(Stored items)
+++++

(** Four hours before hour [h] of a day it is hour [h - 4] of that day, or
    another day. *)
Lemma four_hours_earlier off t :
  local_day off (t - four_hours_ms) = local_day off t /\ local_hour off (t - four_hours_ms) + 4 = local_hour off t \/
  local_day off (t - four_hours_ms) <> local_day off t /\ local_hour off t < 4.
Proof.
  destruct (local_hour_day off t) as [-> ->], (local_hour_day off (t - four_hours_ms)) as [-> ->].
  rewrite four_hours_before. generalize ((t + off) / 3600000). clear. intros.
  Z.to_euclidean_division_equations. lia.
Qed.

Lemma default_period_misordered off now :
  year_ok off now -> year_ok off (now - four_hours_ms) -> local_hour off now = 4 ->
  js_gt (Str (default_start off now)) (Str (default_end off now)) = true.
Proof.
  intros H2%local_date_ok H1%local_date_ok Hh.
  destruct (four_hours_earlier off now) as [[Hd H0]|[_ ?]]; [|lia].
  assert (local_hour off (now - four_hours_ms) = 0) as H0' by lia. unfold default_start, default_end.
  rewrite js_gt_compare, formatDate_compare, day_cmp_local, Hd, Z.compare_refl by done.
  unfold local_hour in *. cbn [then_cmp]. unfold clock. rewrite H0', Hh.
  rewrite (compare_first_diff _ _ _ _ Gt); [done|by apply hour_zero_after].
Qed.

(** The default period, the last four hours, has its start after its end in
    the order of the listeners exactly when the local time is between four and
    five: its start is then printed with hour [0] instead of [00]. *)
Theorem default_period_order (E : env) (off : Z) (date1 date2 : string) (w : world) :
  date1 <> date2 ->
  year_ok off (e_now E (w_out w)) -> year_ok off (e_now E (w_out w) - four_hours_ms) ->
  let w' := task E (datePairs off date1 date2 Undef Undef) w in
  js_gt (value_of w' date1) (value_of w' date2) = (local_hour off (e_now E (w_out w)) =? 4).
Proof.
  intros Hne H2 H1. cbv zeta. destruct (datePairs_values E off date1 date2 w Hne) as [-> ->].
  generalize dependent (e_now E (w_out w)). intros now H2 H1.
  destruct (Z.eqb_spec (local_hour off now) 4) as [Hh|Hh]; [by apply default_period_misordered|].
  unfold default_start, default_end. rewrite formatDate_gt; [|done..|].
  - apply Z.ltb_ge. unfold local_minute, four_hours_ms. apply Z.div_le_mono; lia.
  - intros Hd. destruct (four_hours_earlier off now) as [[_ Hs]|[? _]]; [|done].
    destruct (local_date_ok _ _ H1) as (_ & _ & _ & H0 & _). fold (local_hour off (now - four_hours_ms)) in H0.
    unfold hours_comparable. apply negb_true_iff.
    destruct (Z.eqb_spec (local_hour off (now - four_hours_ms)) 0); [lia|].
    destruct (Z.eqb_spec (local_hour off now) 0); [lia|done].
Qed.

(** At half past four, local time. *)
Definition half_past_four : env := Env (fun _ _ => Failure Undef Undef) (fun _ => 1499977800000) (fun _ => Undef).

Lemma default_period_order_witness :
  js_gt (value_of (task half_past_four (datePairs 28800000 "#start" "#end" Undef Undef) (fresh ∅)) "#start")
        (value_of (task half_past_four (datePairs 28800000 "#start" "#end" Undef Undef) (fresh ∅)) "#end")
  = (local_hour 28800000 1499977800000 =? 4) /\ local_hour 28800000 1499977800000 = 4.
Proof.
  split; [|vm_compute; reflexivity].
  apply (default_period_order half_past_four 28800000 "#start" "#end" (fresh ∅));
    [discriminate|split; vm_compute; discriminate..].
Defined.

+++++

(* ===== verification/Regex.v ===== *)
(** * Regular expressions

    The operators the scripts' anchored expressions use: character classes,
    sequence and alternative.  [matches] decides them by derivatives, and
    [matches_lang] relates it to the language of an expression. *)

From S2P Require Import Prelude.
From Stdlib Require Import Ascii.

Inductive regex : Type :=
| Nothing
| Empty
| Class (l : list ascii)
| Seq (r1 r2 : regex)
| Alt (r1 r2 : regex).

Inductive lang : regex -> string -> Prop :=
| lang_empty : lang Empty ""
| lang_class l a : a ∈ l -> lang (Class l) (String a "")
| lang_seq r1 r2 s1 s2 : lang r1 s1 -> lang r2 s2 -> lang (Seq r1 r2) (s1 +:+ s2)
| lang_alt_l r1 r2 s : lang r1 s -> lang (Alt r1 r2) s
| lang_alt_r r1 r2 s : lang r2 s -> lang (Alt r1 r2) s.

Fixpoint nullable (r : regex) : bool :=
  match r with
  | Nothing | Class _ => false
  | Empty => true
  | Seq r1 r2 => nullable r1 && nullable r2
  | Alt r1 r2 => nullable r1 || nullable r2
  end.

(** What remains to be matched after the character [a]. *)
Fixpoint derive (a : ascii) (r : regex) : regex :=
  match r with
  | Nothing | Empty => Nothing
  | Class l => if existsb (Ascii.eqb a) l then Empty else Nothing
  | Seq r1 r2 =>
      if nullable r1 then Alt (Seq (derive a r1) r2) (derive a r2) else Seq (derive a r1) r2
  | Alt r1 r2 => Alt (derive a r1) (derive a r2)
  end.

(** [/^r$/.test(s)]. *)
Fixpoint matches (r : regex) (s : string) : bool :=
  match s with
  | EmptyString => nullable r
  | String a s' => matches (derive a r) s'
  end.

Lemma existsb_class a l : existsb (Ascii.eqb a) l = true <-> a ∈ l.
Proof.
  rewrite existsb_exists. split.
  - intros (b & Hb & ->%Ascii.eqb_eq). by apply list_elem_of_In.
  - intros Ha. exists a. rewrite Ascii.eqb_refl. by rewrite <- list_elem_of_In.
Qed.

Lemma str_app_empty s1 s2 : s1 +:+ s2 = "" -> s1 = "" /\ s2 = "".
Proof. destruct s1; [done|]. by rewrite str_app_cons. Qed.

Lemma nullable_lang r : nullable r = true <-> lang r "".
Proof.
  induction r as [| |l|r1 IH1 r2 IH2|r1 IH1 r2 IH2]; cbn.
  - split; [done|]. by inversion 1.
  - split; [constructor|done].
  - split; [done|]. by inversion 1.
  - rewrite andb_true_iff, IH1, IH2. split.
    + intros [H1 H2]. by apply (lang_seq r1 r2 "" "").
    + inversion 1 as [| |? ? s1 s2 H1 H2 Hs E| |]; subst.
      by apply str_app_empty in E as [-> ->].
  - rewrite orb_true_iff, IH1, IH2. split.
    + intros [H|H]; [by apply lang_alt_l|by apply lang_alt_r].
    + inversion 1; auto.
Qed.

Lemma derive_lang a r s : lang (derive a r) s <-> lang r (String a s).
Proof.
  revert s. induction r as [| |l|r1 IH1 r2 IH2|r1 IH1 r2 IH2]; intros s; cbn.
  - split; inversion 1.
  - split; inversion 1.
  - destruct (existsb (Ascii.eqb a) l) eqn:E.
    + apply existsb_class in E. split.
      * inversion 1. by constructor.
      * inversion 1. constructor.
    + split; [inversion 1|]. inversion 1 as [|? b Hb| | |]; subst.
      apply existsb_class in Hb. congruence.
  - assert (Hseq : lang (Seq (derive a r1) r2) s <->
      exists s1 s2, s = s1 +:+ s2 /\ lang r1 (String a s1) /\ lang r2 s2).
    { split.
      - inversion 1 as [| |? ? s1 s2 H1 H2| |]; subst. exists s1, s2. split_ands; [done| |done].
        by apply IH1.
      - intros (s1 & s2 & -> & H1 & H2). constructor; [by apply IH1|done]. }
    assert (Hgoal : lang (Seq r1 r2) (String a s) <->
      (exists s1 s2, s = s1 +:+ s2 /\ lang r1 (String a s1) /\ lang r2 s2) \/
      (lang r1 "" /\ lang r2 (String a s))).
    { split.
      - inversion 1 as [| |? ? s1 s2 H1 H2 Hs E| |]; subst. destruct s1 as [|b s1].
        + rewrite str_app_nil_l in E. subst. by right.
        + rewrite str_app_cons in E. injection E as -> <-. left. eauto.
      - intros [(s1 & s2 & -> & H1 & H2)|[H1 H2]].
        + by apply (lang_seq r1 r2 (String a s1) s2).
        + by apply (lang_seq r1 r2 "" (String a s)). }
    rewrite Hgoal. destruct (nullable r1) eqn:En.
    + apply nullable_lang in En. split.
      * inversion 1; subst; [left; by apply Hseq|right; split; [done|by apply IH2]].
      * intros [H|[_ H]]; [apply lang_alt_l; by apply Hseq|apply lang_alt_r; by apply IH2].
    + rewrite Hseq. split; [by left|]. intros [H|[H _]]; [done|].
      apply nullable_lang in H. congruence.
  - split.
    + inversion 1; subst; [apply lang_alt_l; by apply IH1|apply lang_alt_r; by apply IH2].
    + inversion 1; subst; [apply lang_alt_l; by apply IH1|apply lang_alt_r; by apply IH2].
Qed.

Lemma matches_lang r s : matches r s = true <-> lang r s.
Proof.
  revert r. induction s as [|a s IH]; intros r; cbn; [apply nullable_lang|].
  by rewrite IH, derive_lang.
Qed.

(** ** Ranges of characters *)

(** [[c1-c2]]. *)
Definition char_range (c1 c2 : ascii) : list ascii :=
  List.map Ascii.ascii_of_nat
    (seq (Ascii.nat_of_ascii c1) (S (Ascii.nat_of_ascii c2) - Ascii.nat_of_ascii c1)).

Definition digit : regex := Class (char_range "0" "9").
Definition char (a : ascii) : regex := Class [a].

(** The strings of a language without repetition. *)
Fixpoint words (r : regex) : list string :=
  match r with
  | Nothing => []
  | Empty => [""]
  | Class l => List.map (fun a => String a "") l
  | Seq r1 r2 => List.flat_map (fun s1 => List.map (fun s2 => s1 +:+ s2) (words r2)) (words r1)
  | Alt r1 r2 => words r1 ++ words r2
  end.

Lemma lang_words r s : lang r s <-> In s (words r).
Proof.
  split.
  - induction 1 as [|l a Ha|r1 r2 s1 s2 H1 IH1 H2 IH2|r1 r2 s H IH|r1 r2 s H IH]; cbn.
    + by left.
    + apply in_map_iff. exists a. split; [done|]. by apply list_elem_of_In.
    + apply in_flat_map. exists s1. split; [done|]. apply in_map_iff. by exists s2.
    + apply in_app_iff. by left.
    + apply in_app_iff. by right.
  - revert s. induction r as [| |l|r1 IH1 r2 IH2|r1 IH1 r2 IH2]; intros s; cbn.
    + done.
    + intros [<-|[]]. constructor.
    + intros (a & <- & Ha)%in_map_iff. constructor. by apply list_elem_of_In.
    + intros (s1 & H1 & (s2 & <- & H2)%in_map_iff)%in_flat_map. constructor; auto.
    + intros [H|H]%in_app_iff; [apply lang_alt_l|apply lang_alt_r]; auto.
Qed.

+++++

▶ PROBLEM DETAILS
Count up the lines in the records where the string "From" appears. Your reply is that number alone.

▶ RESULT OF THIS EXERCISE
2